▸ Instructions for the task: From the records below, copy out exactly the lines from the one containing "(** A query" to the one containing "destruct d as", both included. Add nothing else.

▸ Records to process:
*** Begin section ***
(** X23: a query with more words scores no lower: when every lower-cased
    word of one query is a word of another, each chunk scores at least as
    much for the second as for the first. *)
Theorem more_words_more_score (q1 q2 : str) (chunk : Chunk) :
  (forall word, In word (split (lower q1)) -> In word (split (lower q2))) ->
  (chunk_score q1 chunk <= chunk_score q2 chunk)%Z.
Proof.
  intros H. rewrite !chunk_score_eq. unfold spec_score.
  assert (Hw : (word_hits (lower (text chunk)) (query_words q1)
                <= word_hits (lower (text chunk)) (query_words q2))%Z).
  { apply word_hits_subset. intros w. unfold query_words.
    rewrite !elem_of_list_to_set, !list_elem_of_In. apply H. }
  assert (Hb : (term_bonus (lower q1) (lower (text chunk))
                <= term_bonus (lower q2) (lower (text chunk)))%Z).
  { unfold term_bonus.
    enough (length (List.filter
                      (fun term => contains term (lower (text chunk))
                                   && contains term (lower q1))
                      medical_terms)
            <= length (List.filter
                         (fun term => contains term (lower (text chunk))
                                      && contains term (lower q2))
                         medical_terms)) by lia.
    apply filter_length_le. intros t Ht Hp.
    apply andb_true_iff in Hp as [Hp1 Hp2]. rewrite Hp1. simpl.
    pose proof medical_terms_spacefree as Hm.
    rewrite List.Forall_forall in Hm. destruct (Hm t Ht) as [Hs Hne].
    rewrite contains_split in Hp2 |- * by assumption.
    apply existsb_exists in Hp2 as (w & Hw1 & Hw2).
    apply existsb_exists. exists w. split; auto. }
  lia.
Qed.

(** A query and the query with a word more. *)
Lemma more_words_more_score_witness :
  (chunk_score (lit "wound")
               (mkChunk (lit "Pack the wound.") 0 (lit "Final chunk"))
   <= chunk_score (lit "pack WOUND")
                  (mkChunk (lit "Pack the wound.") 0 (lit "Final chunk")))%Z.
Proof.
  apply more_words_more_score. intros word. vm_compute. tauto.
Defined.
Lemma decoder_readline_again h d r h' d' :
  settles (decoder.readline_method d) ->
  decoder.readline (h, d) = (r, (h', d')) -> signals_end r ->
  exists r', decoder.readline (h', d') = (r', (h', d')) /\ signals_end r'.
Proof.
  intros Hset. unfold decoder.readline, unread, advance. cbn [fst snd].
  destruct d as [R f a]. cbn [decoder.stream decoder.readline_method decoder.attributes].
  cbn [decoder.readline_method] in Hset.
  destruct f; try (intros [= <- _ _] [?|?]; discriminate). cbn [deref update].
  destruct (h !! l) as [[| | | |o|g|]|] eqn:Hl;
    try (intros [= <- _ _] [?|?]; discriminate).
  - destruct (R a (drop (fileobj.pos o) (fileobj.data o))) as [[r0 a'] n] eqn:HR.
    rewrite Hl. cbn beta iota.
    intros [= -> <- <-] Hend.
    destruct (Hset _ _ _ _ _ HR Hend) as (r' & HR' & Hend').
    exists r'. split; [|exact Hend'].
    cbn [decoder.stream decoder.readline_method decoder.attributes deref].
    rewrite lookup_insert_eq. cbn [fileobj.pos fileobj.data fileobj.name fileobj.mode].
    rewrite <- drop_drop, drop_min, HR'. cbn [update].
    rewrite lookup_insert_eq. cbn beta iota.
    cbn [fileobj.pos fileobj.data fileobj.name fileobj.mode
         GzipFile.offset GzipFile.contents GzipFile.name GzipFile.mode GzipFile.myfileobj].
    rewrite insert_insert_eq. cbn [Nat.min]. rewrite Nat.add_0_r. reflexivity.
  - destruct (R a (drop (GzipFile.offset g) (GzipFile.contents g))) as [[r0 a'] n] eqn:HR.
    rewrite Hl. cbn beta iota.
    intros [= -> <- <-] Hend.
    destruct (Hset _ _ _ _ _ HR Hend) as (r' & HR' & Hend').
    exists r'. split; [|exact Hend'].
    cbn [decoder.stream decoder.readline_method decoder.attributes deref].
    rewrite lookup_insert_eq.
    cbn [GzipFile.offset GzipFile.contents GzipFile.name GzipFile.mode GzipFile.myfileobj].
    rewrite <- drop_drop, drop_min, HR'. cbn [update].
    rewrite lookup_insert_eq. cbn beta iota.
    cbn [fileobj.pos fileobj.data fileobj.name fileobj.mode
         GzipFile.offset GzipFile.contents GzipFile.name GzipFile.mode GzipFile.myfileobj].
    rewrite insert_insert_eq. cbn [Nat.min]. rewrite Nat.add_0_r. reflexivity.
Qed.

Lemma codecs_stop_again h it h' it' :
  (forall d, codecs_iterator._stream it = Some d -> settles (decoder.readline_method d)) ->
  codecs_iterator.__next__ (h, it) = (Raise StopIteration, (h', it')) ->
  codecs_iterator.__next__ (h', it') = (Raise StopIteration, (h', it')).
Proof.
  intros Hset. unfold codecs_iterator.__next__ at 1, codecs_iterator.stream_readline.
  step_M. destruct (codecs_iterator._stream it) as [d|] eqn:Hd; cbn; [|done].
  destruct (decoder.readline (h, d)) as [r [h1 d1]] eqn:Hread. cbn.
  assert (Hagain : signals_end r ->
            codecs_iterator.__next__
              (h1, codecs_iterator.mk (codecs_iterator._file_iterator it)
                     (codecs_iterator._stream_generator it) (Some d1))
            = (Raise StopIteration,
               (h1, codecs_iterator.mk (codecs_iterator._file_iterator it)
                      (codecs_iterator._stream_generator it) (Some d1)))).
  { intros Hend.
    destruct (decoder_readline_again h d r h1 d1 (Hset d eq_refl) Hread Hend)
      as (r' & Hread' & Hend').
    unfold codecs_iterator.__next__, codecs_iterator.stream_readline. step_M.
    rewrite Hread'. cbn. destruct Hend' as [-> | ->]; reflexivity. }
  destruct r as [line|e]; cbn.
  - case_bool_decide as Hline; cbn; [|done].
    intros [= <- <-]. apply Hagain. left. congruence.
  - intros [= -> <- <-]. apply Hagain. right. reflexivity.
Qed.

Lemma next_stop_again hst s s' :
  (forall c d, s.2 = Codecs c -> codecs_iterator._stream c = Some d ->
               settles (decoder.readline_method d)) ->
  next hst s = (Raise StopIteration, s') ->
  next hst s' = (Raise StopIteration, s').
Proof.
  destruct s as [h w]. cbn [snd]. intros Hset.
  destruct w as [[it|it|it|it|it|it]|c];
    unfold next, next_iterator; cbn [fst snd]; unfold on_self; cbn [fst snd].
  - destruct (ordered_sequence_iterator.__next__ hst (h, it)) as [r [h1 it1]] eqn:Hn.
    intros [= -> <-]. destruct (sequence_stop_fixed _ _ _ _ _ Hn) as [-> ->].
    cbn [fst snd]. rewrite Hn. reflexivity.
  - destruct (range_iterator.__next__ (h, it)) as [r [h1 it1]] eqn:Hn.
    intros [= -> <-]. destruct (range_stop_fixed _ _ _ _ Hn) as [-> ->].
    cbn [fst snd]. rewrite Hn. reflexivity.
  - destruct (file_iterator.__next__ (h, it)) as [r [h1 it1]] eqn:Hn.
    intros [= -> <-]. cbn [fst snd].
    rewrite (file_stop_again _ _ _ _ Hn). reflexivity.
  - change gfile_iterator.__next__ with file_iterator.__next__.
    unfold gfile_iterator.t in *.
    destruct (file_iterator.__next__ (h, it)) as [r [h1 it1]] eqn:Hn.
    intros [= -> <-]. cbn [fst snd].
    rewrite (file_stop_again _ _ _ _ Hn). reflexivity.
  - destruct (listiterator.__next__ hst (h, it)) as [r [h1 it1]] eqn:Hn.
    intros [= -> <-]. cbn [fst snd].
    rewrite (listiterator_stop_again _ _ _ _ _ Hn). reflexivity.
  - destruct (valueiterator.__next__ (h, it)) as [r [h1 it1]] eqn:Hn.
    intros [= -> <-]. destruct (valueiterator_stop_fixed _ _ _ _ Hn) as [-> ->].
    cbn [fst snd]. rewrite Hn. reflexivity.
  - destruct (codecs_iterator.__next__ (h, c)) as [r [h1 c1]] eqn:Hn.
    intros [= -> <-]. cbn [fst snd].
    rewrite (codecs_stop_again _ _ _ _ (fun d => Hset c d eq_refl) Hn). reflexivity.
Qed.

(** C9: once [next] has signalled exhaustion on a wrapper, every later call
    signals exhaustion again (it neither returns a value nor raises anything
    else) and leaves the wrapper and the store as they are. For the
    decoded-stream iterator, whose [next] is the decoder's [readline], this
    is under the condition that the decoder itself stays at the end of its
    input. *)
Theorem exhaustion_is_final hst s s' :
  (forall c d, s.2 = Codecs c -> codecs_iterator._stream c = Some d ->
               settles (decoder.readline_method d)) ->
  next hst s = (Raise StopIteration, s') ->
  forall n, consume hst n s' = (replicate n (Raise StopIteration), s').
Proof.
  intros Hset Hnext. pose proof (next_stop_again hst s s' Hset Hnext) as Hagain.
  induction n as [|n IH]; [reflexivity|].
  rewrite consume_S, Hagain, IH. reflexivity.
Qed.

Lemma latin1_nil bs : Examples.latin1 bs = EmptyString -> bs = [].
Proof. destruct bs; [reflexivity|discriminate]. Qed.

Lemma buffered_readline_settles : settles Examples.buffered_readline.
Proof.
  intros a bytes r a' n. unfold Examples.buffered_readline.
  intros [= <- <- <-] [Hend|Hend]; [|discriminate].
  injection Hend as Hline. apply latin1_nil, first_line_nil in Hline.
  apply app_eq_nil in Hline as [Ha ->]. rewrite Ha. cbn.
  exists (Ok EmptyString). split; [reflexivity|]. left. reflexivity.
Qed.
*** End section ***
▸ Exercise solution:
(** A query and the query with a word more. *)
Lemma more_words_more_score_witness :
  (chunk_score (lit "wound")
               (mkChunk (lit "Pack the wound.") 0 (lit "Final chunk"))
   <= chunk_score (lit "pack WOUND")
                  (mkChunk (lit "Pack the wound.") 0 (lit "Final chunk")))%Z.
Proof.
  apply more_words_more_score. intros word. vm_compute. tauto.
Defined.
Lemma decoder_readline_again h d r h' d' :
  settles (decoder.readline_method d) ->
  decoder.readline (h, d) = (r, (h', d')) -> signals_end r ->
  exists r', decoder.readline (h', d') = (r', (h', d')) /\ signals_end r'.
Proof.
  intros Hset. unfold decoder.readline, unread, advance. cbn [fst snd].
  destruct d as [R f a]. cbn [decoder.stream decoder.readline_method decoder.attributes].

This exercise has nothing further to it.